When are two texts the same?

The Ibsen project wishes to show the texts genetic: our aim is to show variations from the first draft to the final printed text (Kynde, 98). As we wish to build a general electronic Ibsen archive - "the total Ibsen" - we must address some decisions and solve some problems, which we might not have encountered if our aim had been limited to a printed edition alone. From the project we have learned how theoretically difficult it may be, for instance, to define exactly what makes a text an Ibsen-text, or when two text-witnesses should be considered variants of the same text (work) versus when they should be considered variants of different works. How different can two texts be and still be considered to origin from the same work? At the Wittgenstein Archives at the University of Bergen (WAB) it has been decided not to link versions from "the same" work (Ore & Cripps, 98). Instead WAB leaves it to the individual scholar to register similarity and equivalence between texts.
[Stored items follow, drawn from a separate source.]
(** * libutil/types.hh: BackedStringView and ChunkedVector

    A shallow embedding of the two data structures of
    [src/libutil/types.hh] and the proofs of their contracts.

    - Unsigned machine integers are values of [Z] with the wrap-around
      written out ([wrap32] for [uint32_t], [wrap_size_t] for [size_t]).
    - [std::vector<T>] is [list T]; [std::vector<std::vector<T>>] is
      [list (list T)].  The capacity of a vector and the addresses of its
      elements are not part of the state; [reserve] is modelled as far as
      it decides the result of a call: [reserve (n)] throws
      [std::length_error] when [n] exceeds [max_size ()].  Running out of
      memory ([std::bad_alloc]) is not modelled.
    - [abort()], a C++ exception and undefined behaviour (unchecked
      access out of range, [back()] of an empty vector, division by zero,
      reading past a character array) are distinct results of the
      [outcome] type.
    - Character buffers live in a heap ([gmap loc string]); a
      [std::string] owns a buffer, a [std::string_view] points into one.
    - [size_t] is taken to be 64 bits wide.  The width matters only for a
      [ChunkSize] above [UINT32_MAX], where the subtraction in the guard
      of [addChunk] wraps.  With this width [max_size ()] of the outer
      vector exceeds every [uint32_t], so neither [chunks.reserve (reserve)]
      nor [chunks.emplace_back ()] can throw [std::length_error]. *)

From Stdlib Require Import ZArith Lia Ascii.
From stdpp Require Import base option list gmap strings.

(** ** Results of a call *)

Inductive outcome (A : Type) : Type :=
  | Done (a : A)     (* the call returned [a] *)
  | Aborted          (* the call reached [abort()] *)
  | Thrown           (* the call left by a C++ exception *)
  | Undefined.       (* the call has undefined behaviour *)

Arguments Done {A} a.
Arguments Aborted {A}.
Arguments Thrown {A}.
Arguments Undefined {A}.

Global Instance outcome_ret : MRet outcome := λ A a, Done a.
Global Instance outcome_bind : MBind outcome := λ A B k m,
  match m with
  | Done a => k a
  | Aborted => Aborted
  | Thrown => Thrown
  | Undefined => Undefined
  end.

(** ** Machine integers *)

Definition UINT32_MAX : Z := 2 ^ 32 - 1.

(** [uint32_t] arithmetic is modulo 2^32. *)
Definition wrap32 (z : Z) : Z := z mod 2 ^ 32.

(** [size_t] arithmetic is modulo 2^64 (LP64). *)
Definition wrap_size_t (z : Z) : Z := z mod 2 ^ 64.

Definition PTRDIFF_MAX : Z := 2 ^ 63 - 1.

(** [std::vector<T>::max_size ()] is [PTRDIFF_MAX / sizeof (T)] in
    libstdc++: its values for [char] and for [std::string] elements. *)
Definition max_size_char : Z := PTRDIFF_MAX.
Definition max_size_string : Z := PTRDIFF_MAX / 32.

(** ** Character buffers, [std::string] and [std::string_view] *)

(** A character buffer is identified by its location; the heap maps the
    live buffers to their bytes. *)
Definition loc : Type := nat.
Abbreviation heap := (gmap nat string).

(** A [std::string] owns the buffer it names. *)
Record std_string : Type := mkString {
  str_buf : loc
}.

(** A [std::string_view] is a pointer into a buffer somebody else owns
    and a length. *)
Record string_view : Type := mkView {
  sv_buf : loc;
  sv_pos : nat;
  sv_len : nat
}.

(** The bytes of a string. *)
Definition string_bytes (h : heap) (s : std_string) : option string :=
  h !! str_buf s.

(** The bytes a view exposes; [None] when the view dangles. *)
Definition view_bytes (h : heap) (sv : string_view) : option string :=
  buf ← h !! sv_buf sv;
  if decide (sv_pos sv + sv_len sv ≤ String.length buf)
  then Some (String.substring (sv_pos sv) (sv_len sv) buf)
  else None.

(** [std::string::operator std::string_view()]: a view of the whole
    buffer, no copy. *)
Definition string_to_view (h : heap) (s : std_string)
  : outcome string_view :=
  match h !! str_buf s with
  | Some buf => Done (mkView (str_buf s) 0 (String.length buf))
  | None => Undefined
  end.

(** [std::string(std::string_view)]: a fresh buffer receives a copy of
    the viewed bytes. *)
Definition string_from_view (h : heap) (sv : string_view)
  : outcome (std_string * heap) :=
  match view_bytes h sv with
  | Some bytes =>
      let l := fresh (dom h) in
      Done (mkString l, <[l:=bytes]> h)
  | None => Undefined
  end.

(** [std::variant<A, B>] with [std::holds_alternative] and [std::get];
    [std::get] of the inactive alternative throws. *)
Inductive variant (A B : Type) : Type :=
  | alt_0 (a : A)
  | alt_1 (b : B).

Arguments alt_0 {A B} a.
Arguments alt_1 {A B} b.

Definition holds_alternative_0 {A B : Type} (v : variant A B) : bool :=
  match v with alt_0 _ => true | alt_1 _ => false end.

Definition get_0 {A B : Type} (v : variant A B) : outcome A :=
  match v with alt_0 a => Done a | alt_1 _ => Thrown end.

Definition get_1 {A B : Type} (v : variant A B) : outcome B :=
  match v with alt_0 _ => Thrown | alt_1 b => Done b end.

(** ** BackedStringView *)

Record BackedStringView : Type := mkBackedStringView {
  data : variant std_string string_view
}.

(** [BackedStringView(std::string && s): data(std::move(s))]: the buffer
    of [s] changes owner, nothing is copied. *)
Definition of_string (s : std_string) : BackedStringView :=
  mkBackedStringView (alt_0 s).

(** [BackedStringView(std::string_view sv): data(sv)]. *)
Definition of_view (sv : string_view) : BackedStringView :=
  mkBackedStringView (alt_1 sv).

(** The [std::string_view] constructor from a character pointer
    measures the array up to its first NUL; [None] when the array holds
    no NUL and the search runs past its end. *)
Fixpoint strlen (s : string) : option nat :=
  match s with
  | EmptyString => None
  | String a s' =>
      if Ascii.eqb a Ascii.zero then Some 0 else S <$> strlen s'
  end.

(** [BackedStringView(const char (& lit)[N]): data(std::string_view(lit))],
    for the character array at [lit]; the buffer at [lit] holds all [N]
    characters of the array, for a string literal its terminating NUL
    among them. *)
Definition of_literal (h : heap) (lit : loc) : outcome BackedStringView :=
  match h !! lit with
  | Some buf =>
      match strlen buf with
      | Some n => Done (of_view (mkView lit 0 n))
      | None => Undefined
      end
  | None => Undefined
  end.

(** No character of [s] is NUL. *)
Fixpoint nul_free (s : string) : bool :=
  match s with
  | EmptyString => true
  | String a s' => negb (Ascii.eqb a Ascii.zero) && nul_free s'
  end.

Definition isOwned (b : BackedStringView) : bool :=
  holds_alternative_0 (data b).

(** [toOwned() &&]: the owned string is moved out, a borrowed view is
    copied into a new string. The result is the string and the heap
    after the call. *)
Definition toOwned (h : heap) (b : BackedStringView)
  : outcome (std_string * heap) :=
  if isOwned b
  then s ← get_0 (data b); Done (s, h)
  else sv ← get_1 (data b); string_from_view h sv.

(** [operator*() const]. *)
Definition operator_star (h : heap) (b : BackedStringView)
  : outcome string_view :=
  if isOwned b
  then s ← get_0 (data b); string_to_view h s
  else get_1 (data b).

(** The temporary [Ptr] of [operator->]. *)
Record Ptr : Type := mkPtr {
  view : string_view
}.

(** [operator->() const]: a [Ptr] around the result of [operator*]. *)
Definition operator_arrow (h : heap) (b : BackedStringView) : outcome Ptr :=
  sv ← operator_star h b; Done (mkPtr sv).

(** ** ChunkedVector *)

(** The two data members of [ChunkedVector<T, ChunkSize>]. *)
Record ChunkedVector (T : Type) : Type := mkChunkedVector {
  size_ : Z;                 (* uint32_t size_ = 0; *)
  chunks : list (list T)     (* std::vector<std::vector<T>> chunks; *)
}.

Arguments mkChunkedVector {T} size_ chunks.
Arguments size_ {T} c.
Arguments chunks {T} c.

(** The place of an element in the container: the number of its chunk
    and its slot inside the chunk. The [T &] that [add] returns is
    represented by the place of the element it refers to. *)
Record elem_ref : Type := mkRef {
  ref_chunk : nat;
  ref_slot : nat
}.

Section ChunkedVector.
Context {T : Type}.
(** The template parameter [size_t ChunkSize]. *)
Variable ChunkSize : Z.
(** [std::vector<T>::max_size ()], a constant of the implementation. *)
Variable max_size : Z.

Local Open Scope Z_scope.

(** [addChunk]: the guard compares [size_] with
    [numeric_limits<uint32_t>::max() - ChunkSize], a [size_t]
    subtraction; otherwise an empty chunk becomes the new tail, and
    [chunks.back().reserve(ChunkSize)] throws [std::length_error] when
    [ChunkSize] exceeds [max_size ()]. The constructor makes this call
    first, so on an object that exists no later call throws. *)
Definition addChunk (s : ChunkedVector T) : outcome (ChunkedVector T) :=
  if wrap_size_t (UINT32_MAX - ChunkSize) <=? size_ s
  then Aborted
  else if max_size <? ChunkSize
  then Thrown
  else Done (mkChunkedVector (size_ s) (chunks s ++ [[]])).

(** The constructor: [size_] starts at 0, [chunks] empty;
    [chunks.reserve(reserve)] changes capacity only ([reserve] is a
    [uint32_t], below [max_size ()] of the outer vector); then
    [addChunk()]. *)
Definition new (reserve : Z) : outcome (ChunkedVector T) :=
  addChunk (mkChunkedVector 0 []).

Definition size (s : ChunkedVector T) : Z := size_ s.

(** [chunk.emplace_back(value)] on the tail chunk, in place. *)
Definition emplace_back_tail (cs : list (list T)) (value : T)
  : list (list T) :=
  alter (λ c, c ++ [value]) (Nat.pred (length cs)) cs.

(** [add]: [idx = size_++] comes first (the increment wraps as a
    [uint32_t]), then the tail chunk is chosen ([chunks.back()] when it
    has room, else [addChunk()]), then the value is appended to it.
    The result is the new state, the reference to the stored element
    and [idx]. *)
Definition add (s : ChunkedVector T) (value : T)
  : outcome (ChunkedVector T * (elem_ref * Z)) :=
  let idx := size_ s in
  let s1 := mkChunkedVector (wrap32 (size_ s + 1)) (chunks s) in
  match last (chunks s1) with
  | None => Undefined
  | Some back =>
      s2 ← (if Z.of_nat (length back) <? ChunkSize
            then Done s1
            else addChunk s1);
      match last (chunks s2) with
      | None => Undefined
      | Some chunk =>
          Done (mkChunkedVector (size_ s2)
                  (emplace_back_tail (chunks s2) value),
                (mkRef (Nat.pred (length (chunks s2))) (length chunk),
                 idx))
      end
  end.

(** [operator[]]: [chunks[idx / ChunkSize][idx % ChunkSize]], both
    accesses unchecked. *)
Definition operator_index (s : ChunkedVector T) (idx : Z) : outcome T :=
  if ChunkSize =? 0 then Undefined
  else
    match chunks s !! Z.to_nat (idx / ChunkSize) with
    | None => Undefined
    | Some c =>
        match c !! Z.to_nat (idx mod ChunkSize) with
        | None => Undefined
        | Some e => Done e
        end
    end.

(** The element at a place, if there is one. *)
Definition deref (s : ChunkedVector T) (r : elem_ref) : option T :=
  c ← chunks s !! ref_chunk r; c !! ref_slot r.

(** [forEach]: the visitor [fn] is called on every element of every
    chunk, outer loop over chunks, inner loop over the chunk; the
    visitor's own state is threaded through the calls. *)
Definition forEach {A : Type} (fn : A → T → A) (s : ChunkedVector T)
    (a : A) : A :=
  foldl (λ acc c, foldl fn acc c) a (chunks s).

(** A sequence of [add] calls, collecting what each call returned. *)
Fixpoint add_seq (s : ChunkedVector T) (values : list T)
  : outcome (ChunkedVector T * list (elem_ref * Z)) :=
  match values with
  | [] => Done (s, [])
  | v :: values' =>
      '(s1, r) ← add s v;
      '(s2, rs) ← add_seq s1 values';
      Done (s2, r :: rs)
  end.

(** Construction followed by a sequence of [add] calls. *)
Definition build (reserve : Z) (values : list T)
  : outcome (ChunkedVector T * list (elem_ref * Z)) :=
  s ← new reserve; add_seq s values.

End ChunkedVector.

(** ** Well-formed stores *)

Section Invariants.
Context {T : Type}.
Variable ChunkSize : Z.

Local Open Scope Z_scope.

(** Number of elements held by the chunks. *)
Definition stored (s : ChunkedVector T) : nat :=
  length (concat (chunks s)).

(** The shape of every store built by the constructor and [add]: full
    chunks followed by the tail chunk, which is empty only while it is
    the first chunk, and a counter equal to the number of stored
    elements as a [uint32_t]. *)
Definition shape (s : ChunkedVector T) : Prop :=
  ∃ (pre : list (list T)) (bk : list T),
    chunks s = pre ++ [bk]
    ∧ Forall (λ c, Z.of_nat (length c) = ChunkSize) pre
    ∧ Z.of_nat (length bk) ≤ ChunkSize
    ∧ (pre = [] ∨ (0 < length bk)%nat)
    ∧ size_ s = wrap32 (Z.of_nat (stored s)).

(** Every chunk after the first was allocated by an [addChunk] whose
    guard did not fire: the counter, already incremented for the first
    element of the new chunk, was below [UINT32_MAX - ChunkSize]. *)
Definition guarded (s : ChunkedVector T) : Prop :=
  ∀ (pre : list (list T)) (bk : list T),
    chunks s = pre ++ [bk] →
    pre = []
    ∨ Z.of_nat (length pre) * ChunkSize + 1 < UINT32_MAX - ChunkSize.


Definition inner_chunks_full (s : ChunkedVector T) : Prop :=
  ∀ (i : nat) (c : list T),
    chunks s !! i = Some c →
    (S i < length (chunks s))%nat →
    Z.of_nat (length c) = ChunkSize.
The aim to provide a genetic view of the texts excludes choosing the WAB solution for the Ibsen project. On the other hand this kind of text linking soon represents individual interpretation and claims about the texts. It is important that electronic versions are made available for users outside the project including tools allowing the users to store their own links and networks around the texts.

When is a text a text?

For many years Allen Renear has researched the concept of text (Biggs & Huitfeldt, 1997) (Renear & al., 1998). The Monist raised the question "Does a text exist if we can not read it?" To this we may add: Does a (written) text exist if it never has existed as a physical object?

For some of Ibsen's early plays the original manuscripts are lost. Copies by copy-writers of some of these excist, copied for theatrical use, still available in role books and prompt books. The role books are structured so that the speech parts for one role are written in full, including parts of surrounding text (from other roles and/or stage directions). (See <http://ellida.uio.no/his/p024.jpg>)

In our particular case it is tempting to store the texts from the role books with enough information to make it possible to create a virtual full text. The text from the role books will have to be used in text critical comments (and possibly the apparatus) so there are not any large labour costs required to add the necessary linking information for "virtual full texts" to be created. But is this something which should be done - or something we should take care not to do? The role-books provide yet another difficult practical and theoretical problem. If we do make a virtual complete text out of the role books, we are not only transcribing an early witness; but we are in fact creating it.

Making an electronic archive is one of the Ibsen-project's main goals. This paper will discuss some of the problems we have encountered, and mainly the difficulties in addressing the complexity of the text.

Bibliography

Michael Biggs and Claus Huitfeldt (eds.), "Philosophy and Electronic Publishing. Theory and Metatheory in the Development of Text Encoding", edited version of a network based discussion, The Monist 80:3 (1997).

Karsten Kynde "Interconnecting Textual Layers", ALLC-ACH '98, Debrecen 1998

Espen S. Ore & Peter Cripps, "The Electronic Publication of Wittgenstein's Nachlass" in The Digital Demotic, Selected Papers from DRH97, Office for Humanities Communication Publication Number 10, eds. Lou Burnard, Marilyn Deegan, and Harold Short, King's College London

Allen Renear, Claus Huitfeldt and Dino Buzzetti, Panel discussion at "Theory and Metatheory in the Development of Text Encoding" at the conference "The Future of the Humanities in the Digital Age", Bergen Sept. 1998, panel papers are to be published on the WWW.